Definition EstimateFee (tx : TransactionWithOutputs) (unlocker : Unlocker)
  (feeRate : float64) : outcome (Z * option error) :=
  let* r := EstimateSize tx unlocker in
  match r with
  | (_, Some err) => Returns (0, Some (Wrap err "estimate size"))
  | (size, None) => Returns (EstimateFeeValue size feeRate, None)
  end.

Definition OutputsValue (tx : TransactionWithOutputs) : Z :=
  let msgTx := GetMsgTx tx in
  fold_left (fun result txout => u64 (result + wire.Value txout)) (wire.TxOut_ msgTx) 0.

Definition Fee (tx : TransactionWithOutputs) : outcome (Z * option error) :=
  let* r := InputsValue tx in
  match r with
  | (_, Some err) => Returns (0, Some err)
  | (inputsValue, None) =>
    let outputsValue := OutputsValue tx in
    Returns (i64 (i64 inputsValue - i64 outputsValue), None)
  end.

Definition InputSizeForUnlockingScriptSize (unlockingScriptSize : Z) : Z :=
  i64 (InputBaseSize + wire.VarIntSerializeSize (u64 unlockingScriptSize)
       + unlockingScriptSize).

Definition OutputSize (lockingScript : Script) : Z :=
  let scriptSize := len lockingScript in
  i64 (OutputBaseSize + wire.VarIntSerializeSize (u64 scriptSize) + scriptSize).

Definition OutputSizeForLockingScriptSize (lockingScriptSize : Z) : Z :=
  i64 (OutputBaseSize + wire.VarIntSerializeSize (u64 lockingScriptSize)
       + lockingScriptSize).

(** [dustFeeRate == 0] is the comparison of IEEE-754: true of both zeros,
    false of NaN. *)
Definition DustLimit (outputSize : Z) (dustFeeRate : float64) : Z :=
  if SFeqb dustFeeRate (S754_zero false) then 1
  else
    let dust := EstimateFeeValue (i64 (i64 (outputSize + DustInputSize) * 3)) dustFeeRate in
    if dust <? 1 then 1 else dust.

Definition DustLimitForOutput (output : wire.TxOut) (feeRate : float64) : Z :=
  DustLimit (wire.TxOut_SerializeSize output) feeRate.

(** The [TxOut] literal leaves [Value] at zero. *)
Definition DustLimitForLockingScript (lockingScript : Script) (feeRate : float64) : Z :=
  let output := {| wire.Value := 0; wire.LockingScript := lockingScript |} in
  DustLimitForOutput output feeRate.

Definition DustLimitForLockingScriptSize (lockingScriptSize : Z) (feeRate : float64) : Z :=
  DustLimit (OutputSizeForLockingScriptSize lockingScriptSize) feeRate.

Definition OutputFeeForLockingScript (lockingScript : Script) (feeRate : float64) : Z :=
  let output := {| wire.Value := 0; wire.LockingScript := lockingScript |} in
  let outputSize := wire.TxOut_SerializeSize output in
  EstimateFeeValue outputSize feeRate.

Definition OutputFeeAndDustForLockingScript (lockingScript : Script)
  (dustFeeRate feeRate : float64) : Z * Z :=
  let output := {| wire.Value := 0; wire.LockingScript := lockingScript |} in
  let outputSize := wire.TxOut_SerializeSize output in
  (EstimateFeeValue outputSize feeRate, DustLimit outputSize dustFeeRate).

Definition OutputSizeAndDustForLockingScript (lockingScript : Script)
  (dustFeeRate : float64) : Z * Z :=
  let output := {| wire.Value := 0; wire.LockingScript := lockingScript |} in
  let outputSize := wire.TxOut_SerializeSize output in
  (outputSize, DustLimit outputSize dustFeeRate).

End Sizes.

End fees.

(** ** A reference instance of the interfaces

    Standard Bitcoin templates and script numbers, a toy agent wrapper and
    a toy declaration parser: enough to run the definitions above.  The
    agent matcher panics on a conditional that is cut short ([OP_NOTIF]
    and one more byte), a script the estimators can be handed. *)

Module Reference.

Definition byte_of_Z (z : Z) : Byte.byte :=
  match Byte.of_N (Z.to_N (z mod 256)) with
  | Some b => b
  | None => Byte.x00
  end.

Definition Z_of_byte (b : Byte.byte) : Z := Z.of_N (Byte.to_N b).

(** Every unrepresentable conversion gives [0x8000000000000000]. *)
Instance platform : Platform := {|
  unrepresentable_uint64 := fun _ => 2 ^ 63
|}.

(** [OP_DUP OP_HASH160 <20 bytes> OP_EQUALVERIFY OP_CHECKSIG] *)
Definition is_p2pkh (s : Script) : bool :=
  match s with
  | Byte.x76 :: Byte.xa9 :: Byte.x14 :: rest =>
    (length rest =? 22)%nat && bytes_Equal (drop 20 rest) [Byte.x88; Byte.xac]
  | _ => false
  end.

(** [<33 bytes> OP_CHECKSIG] *)
Definition is_p2pk (s : Script) : bool :=
  match s with
  | Byte.x21 :: rest => (length rest =? 34)%nat && bytes_Equal (drop 33 rest) [Byte.xac]
  | _ => false
  end.

(** A trailing [OP_CHECKSIGVERIFY] becomes [OP_CHECKSIG], a trailing
    [OP_VERIFY] is dropped. *)
Fixpoint remove_hard_verify (s : Script) : Script :=
  match s with
  | [] => []
  | [Byte.xad] => [Byte.xac]
  | [Byte.x69] => []
  | b :: rest => b :: remove_hard_verify rest
  end.

Instance templates : ScriptTemplates := {|
  IsP2PK := is_p2pk;
  IsP2PKH := is_p2pkh;
  MultiPKHCounts := fun _ => ((0, 0), Some (ErrExternal "not multi-pkh"));
  MatchScript := fun s =>
    match s with
    | Byte.xc0 :: inner => Result (Some {| AgentLockingScript := inner |}, None)
    | [Byte.x64; _] => Panic
    | _ => Result (None, Some (ErrExternal "script not matching"))
    end;
  RemoveHardVerify := remove_hard_verify;
  ApproveUnlockingSize := fun n => i64 (n + 75);
  IsFalseOpReturn := fun s =>
    match s with
    | Byte.x00 :: Byte.x6a :: _ => true
    | _ => false
    end;
  ProtocolsParse := fun s =>
    match s with
    | [Byte.x00; Byte.x6a; size; value] =>
      Result
        (Some (MsgUnlockingData {| unlocking_data.Size := Z_of_byte size;
                                   unlocking_data.Value := 100 * Z_of_byte value |}), None)
    | _ => Result (None, None)
    end
|}.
-------------------------
> _Work instruction_
Across the listing above, count the lines that include "templates" and give the figure with no other words.

> _Task output_
2